In difesa di Alitalia

L'ATR prima e dopo la depersonalizzazione
L’ATR prima e dopo la depersonalizzazione

Mai mi sarei aspettato di scrivere un post a difesa di Alitalia. Ho più volte criticato la nostra ex compagnia di bandiera (intesa come società e non come personale) in particolar modo per le sciagurate scelte operative che la caratterizzano. Negli ultimi giorni però, a seguito dell’incidente dell’ATR a Fiumicino si sono levate voci di critica davvero infondate.

Si è criticato la compagnia per aver cancellato il proprio logo e i propri colori dall’aereo coinvolto nell’incidente. Ebbene, questa è una prassi diffusa presso tutte le compagnie, a seguito dell’idea che la visione di un aereo con i propri colori protagonista di un incidente faccia una cattiva pubblicità alla compagnia (scelta oggi un po’ antiquata perché i media si muovono a velocità tale che già pochi minuti dopo il fatto abbiamo già le immagini). Che sia però una decisione sensata o meno tutte le compagnia la adottano, procedendo con la mera copertura del logo all’imbiancatura totale dell’aereo (possiamo ricordare qui il caso dell’A319 Windjet incidentato a Palermo).

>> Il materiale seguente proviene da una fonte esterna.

(* ===== verification/AuthPeers.v ===== *)
(** Authenticated-peer narrowing: [internal/decision/authpeers.go].

    [loginctl] is an argument: its output, or [None] when it is missing, fails
    or times out.  The filter returns the kept peers as a new list; the Go code
    reuses the probe's slice, which the kernel probe builds afresh each time. *)
From Stdlib Require Import Ascii.
From S2P Require Import Prelude GoStrings Netip NetipParse SSHPeers.

Definition AuthPeerGraceWindow : duration := 10 * Second.
Definition logindCacheTTL : duration := 5 * Second.

(** ** Reading logind *)
Definition session_ids (out : string) : list string :=
  omap (λ line, match StrFields line with f :: _ => Some f | [] => None end) (split_on NL out).

(** The remote hosts of the sessions, [None] at the first that is not an address. *)
Fixpoint remote_hosts (lines : list string) (hosts : gset addr) : option (gset addr) :=
  match lines with
  | [] => Some hosts
  | line :: lines =>
    let v := TrimSpace line in
    if decide (v = EmptyString) then remote_hosts lines hosts
    else match ParseAddr v with
         | None => None
         | Some a => remote_hosts lines (hosts ∪ {[Unmap a]})
         end
  end.

(** [None] is "not trustworthy". *)
Definition logindRemoteHosts (execLoginctl : list string → option string) : option (gset addr) :=
  match execLoginctl ["list-sessions"; "--no-legend"] with
  | None => None
  | Some out =>
    match session_ids out with
    | [] => Some ∅
    | ids =>
      match execLoginctl (["show-session"; "--property=RemoteHost"; "--value"] ++ ids) with
      | None => None
      | Some out => remote_hosts (split_on NL out) ∅
      end
    end
  end.

Record logind_cache := MkLogindCache { l_cached : option (gset addr); l_fetched : option time }.

Definition LogindSessionProbe (now : time) (execLoginctl : list string → option string) (c : logind_cache)
    : option (gset addr) * logind_cache :=
  if match l_fetched c with None => false | Some t => now - t <? logindCacheTTL end
  then (l_cached c, c)
  else let r := logindRemoteHosts execLoginctl in (r, MkLogindCache r (Some now)).

(** ** The filter *)
Record AuthenticatedPeerFilter := MkFilter { grace : duration; firstSeen : gmap addr time }.

Definition NewAuthenticatedPeerFilter (g : duration) : AuthenticatedPeerFilter := MkFilter g ∅.

Definition see (now : time) (m : gmap addr time) (p : addr) : gmap addr time :=
  match m !! Unmap p with Some _ => m | None => <[Unmap p := now]> m end.

Definition track (now : time) (established : list addr) (m : gmap addr time) : gmap addr time :=
  filter (λ kv, kv.1 ∈ Unmap <$> established) (fold_left (see now) established m).

(** Whether a peer keeps its immunity. *)
Definition keep_peer (now g : Z) (sessions : gset addr) (m : gmap addr time) (p : addr) : bool :=
  bool_decide (Unmap p ∈ sessions) || (now - default 0 (m !! Unmap p) <=? g).

Definition Peers (now : time) (established : list addr) (sessions : option (gset addr))
    (f : AuthenticatedPeerFilter) : list addr * AuthenticatedPeerFilter :=
  let m := track now established (firstSeen f) in
  (match sessions with
   | None => established
   | Some s => List.filter (keep_peer now (grace f) s m) established
   end, MkFilter (grace f) m).

(** ** Runs *)
Record poll := MkPoll { p_now : time; p_established : list addr; p_sessions : option (gset addr) }.

(** The filter after polls, oldest first, and its last answer. *)
Fixpoint run_polls (qs : list poll) (f : AuthenticatedPeerFilter) : AuthenticatedPeerFilter :=
  match qs with
  | [] => f
  | q :: qs => run_polls qs (Peers (p_now q) (p_established q) (p_sessions q) f).2
  end.

(** When the current uninterrupted run of polls showing [k] started; the polls
    are given newest first. *)
Fixpoint held_since (k : addr) (qs : list poll) : option time :=
  match qs with
  | [] => None
  | q :: qs => if decide (k ∈ Unmap <$> p_established q)
               then Some (default (p_now q) (held_since k qs)) else None
  end.

Example kept_then_dropped :
  let f := run_polls [MkPoll 0 [Addr4 1] (Some ∅)] (NewAuthenticatedPeerFilter AuthPeerGraceWindow) in
  (Peers (10 * Second) [Addr4 1] (Some ∅) f).1 = [Addr4 1] ∧ (Peers (11 * Second) [Addr4 1] (Some ∅) f).1 = [].
Proof. split; vm_compute; reflexivity. Qed.

(** ** Lemmas *)
Lemma lookup_see now m p k :
  see now m p !! k = if decide (k = Unmap p) then Some (default now (m !! k)) else m !! k.
Proof.
  unfold see. case_decide as Hk.
  - subst. destruct (m !! Unmap p) eqn:E; [by rewrite E|]. by rewrite lookup_insert_eq.
  - destruct (m !! Unmap p); [done|]. by rewrite lookup_insert_ne.
Qed.

Lemma lookup_fold_see now l m k :
  fold_left (see now) l m !! k = if decide (k ∈ Unmap <$> l) then Some (default now (m !! k)) else m !! k.
Proof.
  revert m. induction l as [|p l IH]; intros m; simpl; [done|]. rewrite IH, lookup_see.
  repeat case_decide; set_unfold; try done; try naive_solver.
Qed.

Lemma lookup_track now l m k :
  track now l m !! k = if decide (k ∈ Unmap <$> l) then Some (default now (m !! k)) else None.
Proof.
  unfold track. pose proof (lookup_fold_see now l m k) as H. case_decide as Hk.
  - apply map_lookup_filter_Some. done.
  - apply map_lookup_filter_None. right. intros t Ht. simpl. done.
Qed.

Lemma run_polls_held qs g k :
  firstSeen (run_polls qs (NewAuthenticatedPeerFilter g)) !! k = held_since k (reverse qs) ∧
  grace (run_polls qs (NewAuthenticatedPeerFilter g)) = g.
Proof.
  induction qs as [|q qs IH] using rev_ind; [by split; [apply lookup_empty|]|].
  assert (∀ a b f, run_polls (a ++ b) f = run_polls b (run_polls a f)) as Happ.
  { intros a. induction a as [|x a IHa]; intros b f; simpl; [done|]. apply IHa. }
  rewrite Happ, reverse_snoc. simpl. destruct IH as [IH1 IH2]. rewrite IH2. split; [|done].
  rewrite lookup_track, IH1. done.
Qed.

(** Immunity follows the login, and fails open: after any polls, the
    filter keeps exactly the established peers that have a logind session or
    whose current uninterrupted connection was first seen at most the grace
    window ago (a poll without the peer starts it afresh), whichever spelling
    of the address was seen; and without a trustworthy logind answer it keeps
    every established peer. *)
Theorem Peers_immunity qs g q :
  let f := run_polls qs (NewAuthenticatedPeerFilter g) in
  let kept := (Peers (p_now q) (p_established q) (p_sessions q) f).1 in
  match p_sessions q with
  | None => kept = p_established q
  | Some s =>
    ∀ p, p ∈ kept ↔ p ∈ p_established q ∧
      (Unmap p ∈ s ∨ ∃ t, held_since (Unmap p) (q :: reverse qs) = Some t ∧ p_now q - t <= g)
  end.
Proof.
  cbv zeta. unfold Peers. simpl. destruct (p_sessions q) as [s|]; [|done]. intros p.
  rewrite list_elem_of_In, List.filter_In, <- list_elem_of_In.
  destruct (run_polls_held qs g (Unmap p)) as [Hk Hg]. rewrite Hg. unfold keep_peer.
  cbn [held_since]. rewrite lookup_track, Hk, orb_true_iff, bool_decide_eq_true, Z.leb_le.
  split; intros [Hp H]; (split; [done|]);
    (assert (Unmap p ∈ Unmap <$> p_established q) as Hin by (by apply list_elem_of_fmap_2));
    rewrite (decide_True _ _ Hin) in *.
  - destruct H as [H|H]; [by left|right]. eauto.
  - destruct H as [H|(t & [= <-] & Ht)]; [by left|by right].
Qed.

Lemma remote_hosts_spec lines hosts r :
  remote_hosts lines hosts = Some r ↔
  (∀ l, l ∈ lines → TrimSpace l ≠ EmptyString → is_Some (ParseAddr (TrimSpace l))) ∧
  r = hosts ∪ list_to_set (omap (λ l, if decide (TrimSpace l = EmptyString) then None else Unmap <$> ParseAddr (TrimSpace l)) lines).
Proof.
  revert hosts. induction lines as [|l lines IH]; intros hosts; simpl.
  { split; [intros [= <-]; split; [by intros ? ?%not_elem_of_nil|set_solver]|intros [_ ->]; f_equal; set_solver]. }
  case_decide as Hl.
  - rewrite IH. setoid_rewrite elem_of_cons. naive_solver.
  - destruct (ParseAddr (TrimSpace l)) as [a|] eqn:E; simpl.
    + rewrite IH. setoid_rewrite elem_of_cons. split; intros [H1 H2]; (split; [naive_solver|]).
      * rewrite H2. set_solver.
      * rewrite H2. set_solver.
    + split; [done|]. intros [H _]. destruct (H l) as [a Ha]; [left|done|]. congruence.
Qed.

(** The logind answer is trusted only when complete: [logindRemoteHosts]
    returns a set only if every [loginctl] call it makes succeeds and every
    non-blank RemoteHost line is an address, and then it is the set of these
    addresses (unmapped); one host name makes the whole answer unavailable. *)
Theorem logindRemoteHosts_trust exec s :
  logindRemoteHosts exec = Some s →
  ∃ out, exec ["list-sessions"; "--no-legend"] = Some out ∧
    ((session_ids out = [] ∧ s = ∅) ∨
     ∃ out', exec (["show-session"; "--property=RemoteHost"; "--value"] ++ session_ids out) = Some out' ∧
       (∀ l, l ∈ split_on NL out' → TrimSpace l ≠ EmptyString → is_Some (ParseAddr (TrimSpace l))) ∧
       ∀ a, a ∈ s ↔ ∃ l b, l ∈ split_on NL out' ∧ TrimSpace l ≠ EmptyString ∧
                           ParseAddr (TrimSpace l) = Some b ∧ a = Unmap b).
Proof.
  unfold logindRemoteHosts. destruct (exec ["list-sessions"; "--no-legend"]) as [out|]; [|done].
  intros H. exists out. split; [done|]. destruct (session_ids out) as [|i ids] eqn:Ei; [left; by simplify_eq|right].
  destruct (exec _) as [out'|]; [|done]. exists out'. split; [done|].
  apply remote_hosts_spec in H as [H1 ->]. split; [done|]. intros a.
  rewrite elem_of_union, elem_of_empty, elem_of_list_to_set, list_elem_of_omap. split.
  - intros [[]|(l & Hl & Ha)]. case_decide; [done|]. apply fmap_Some in Ha as (b & Hb & ->). eauto 10.
  - intros (l & b & Hl & Hne & Hb & ->). right. exists l. split; [done|]. rewrite decide_False by done. by rewrite Hb.
Qed.

Lemma logindRemoteHosts_trust_witness :
  let exec := λ args, Some (if decide (args = ["list-sessions"; "--no-legend"]) then "  3 1000 op seat0" else "203.0.113.9") in
  ∃ out, exec ["list-sessions"; "--no-legend"] = Some out ∧
    ((session_ids out = [] ∧ {[Addr4 0xCB007109]} = (∅ : gset addr)) ∨
     ∃ out', exec (["show-session"; "--property=RemoteHost"; "--value"] ++ session_ids out) = Some out' ∧
       (∀ l, l ∈ split_on NL out' → TrimSpace l ≠ EmptyString → is_Some (ParseAddr (TrimSpace l))) ∧
       ∀ a, a ∈ ({[Addr4 0xCB007109]} : gset addr) ↔ ∃ l b, l ∈ split_on NL out' ∧ TrimSpace l ≠ EmptyString ∧
                           ParseAddr (TrimSpace l) = Some b ∧ a = Unmap b).
Proof.
  exact (logindRemoteHosts_trust
    (λ args, Some (if decide (args = ["list-sessions"; "--no-legend"]) then "  3 1000 op seat0" else "203.0.113.9"))
    {[Addr4 0xCB007109]} eq_refl).
Defined.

Quindi Alitalia non ha fatto nulla di strano.

L’altro attacco è venuto dall’imbroglio che Alitalia avrebbe perpetuato a danno dei passeggeri, vendendo un volo non solo operato da un’altra compagnia (Carpatair) ma non informando di questo sufficientemente i passeggeri.

Lasciando da parte la discussione sull’opportunità o meno di subappaltare alcune tratte ad un altro vettore che le opera con propri aeromobili ed equipaggi (wetlease) quando hai un mucchio di personale ancora oggi in cassa integrazione che non aspetta altro che essere richiamato in servizio, qui il punto è un altro: i passeggeri sono stati informati correttamente? Questa è una pratica corretta?

Il wetlease è una pratica molto diffusa tra numerose compagnie, specie quando vi è la necessità di avere una maggiore offerta per un periodo di tempo limitato. In questi casi, invece che acquistare aerei e assumere personale per un breve tempo, cosa che sarebbe antieconomica, si affittano entrambi da un altro vettore.

Pratica ancora più corrente è vendere un volo che viene operato (per proprio conto o anche in maniera indipendente) da un’altra compagnia. In questi casi al momento dell’emissione del biglietto viene specificato chi opera il volo e dunque il passeggero non può dirsi non informato. Forse sarebbe il caso, semplicemente, che il passeggero prima di definirsi oggetto di soprusi e truffe leggesse le condizioni di vendita con maggior attenzione prima di accettarle.